* **Directions**: Only these lines of the data below are wanted: the one with "(** [s.split(sep)] for", the one with "(starting at that character). *)", and any lines between them, each repeated exactly.

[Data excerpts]
(** * PeeringDB MCP server: validation, dispatch and bulk processing

    A shallow embedding of the registry ([config/peeringdb-objects]), the
    validation utilities ([utils/validation]), the resource parameter parser
    ([resources/peeringdb-resources]), the HTTP client wrapper
    ([services/peeringdb-client]) and the tool handlers
    ([tools/peeringdb-tools]), followed by the properties of the
    specification that are stated about them.

    Conventions of the embedding:
    - a JavaScript string is a [string]: a sequence of 8-bit code units;
    - a JavaScript object used as a record ([Record<string, any>]) is a
      [gmap string _] of its own enumerable properties; [undefined] is the
      absence of a value ([None]);
    - values that cross the tool boundary are JSON values ([value]);
    - an object whose key order is observable (the [schemaFields] of
      [createObjectSchema], a [URLSearchParams]) is an association list;
    - exceptions are the left summand of a sum, and the handlers, which
      perform HTTP calls and sleep, live in a state-and-exception monad over
      the history of events. *)

From Stdlib Require Import ZArith QArith Qround Ascii String.
From stdpp Require Import gmap strings list fin_maps.

Set Warnings "-register-all".
Close Scope Q_scope.
Open Scope string_scope.
Open Scope Z_scope.
Open Scope list_scope.

(* ===================================================================== *)
(** ** JavaScript strings *)
(* ===================================================================== *)

Module JsString.

(** [s.startsWith(p)] *)
Definition startsWith (p s : string) : bool := String.prefix p s.

(** [s.includes(sub)] *)
Fixpoint includes (sub s : string) : bool :=
  if String.prefix sub s then true
  else match s with
       | EmptyString => false
       | String _ s' => includes sub s'
       end.

(** [s.endsWith(suf)] *)
Fixpoint endsWith (suf s : string) : bool :=
  if String.eqb s suf then true
  else match s with
       | EmptyString => false
       | String _ s' => endsWith suf s'
       end.

Fixpoint drop (n : nat) (s : string) : string :=
  match n, s with
  | O, _ => s
  | S n', String _ s' => drop n' s'
  | S _, EmptyString => EmptyString
  end.

(** [s.replace(pat, rep)] with a string pattern: the first occurrence. *)
Fixpoint replace (pat rep s : string) : string :=
  if String.prefix pat s then rep +:+ drop (String.length pat) s
  else match s with
       | EmptyString => EmptyString
       | String c s' => String c (replace pat rep s')
       end.

(** [toLowerCase] on 8-bit code units: A-Z, and the Latin-1 capitals
    U+00C0..U+00DE except the multiplication sign U+00D7. *)
Definition lower_char (c : ascii) : ascii :=
  let n := N_of_ascii c in
  if ((65 <=? n) && (n <=? 90))%N then ascii_of_N (n + 32)
  else if ((192 <=? n) && (n <=? 222) && negb (n =? 215))%N
       then ascii_of_N (n + 32)
       else c.

Fixpoint toLowerCase (s : string) : string :=
  match s with
  | EmptyString => EmptyString
  | String c s' => String (lower_char c) (toLowerCase s')
  end.

(** [s.split(sep)] for a one-character separator. *)
Fixpoint split_on (sep : ascii) (s : string) : list string :=
  match s with
  | EmptyString => [EmptyString]
  | String c s' =>
      if Ascii.eqb c sep then EmptyString :: split_on sep s'
      else match split_on sep s' with
           | [] => [String c EmptyString]
           | w :: ws => String c w :: ws
           end
  end.

(** The part before the first character satisfying [stop], and the rest
    (starting at that character). *)
Fixpoint span_until (stop : ascii -> bool) (s : string) : string * string :=
  match s with
  | EmptyString => (EmptyString, EmptyString)
  | String c s' =>
      if stop c then (EmptyString, s)
      else let '(a, b) := span_until stop s' in (String c a, b)
  end.

End JsString.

* **Exercise output**:
(** [s.split(sep)] for a one-character separator. *)
Fixpoint split_on (sep : ascii) (s : string) : list string :=
  match s with
  | EmptyString => [EmptyString]
  | String c s' =>
      if Ascii.eqb c sep then EmptyString :: split_on sep s'
      else match split_on sep s' with
           | [] => [String c EmptyString]
           | w :: ws => String c w :: ws
           end
  end.

(** The part before the first character satisfying [stop], and the rest
    (starting at that character). *)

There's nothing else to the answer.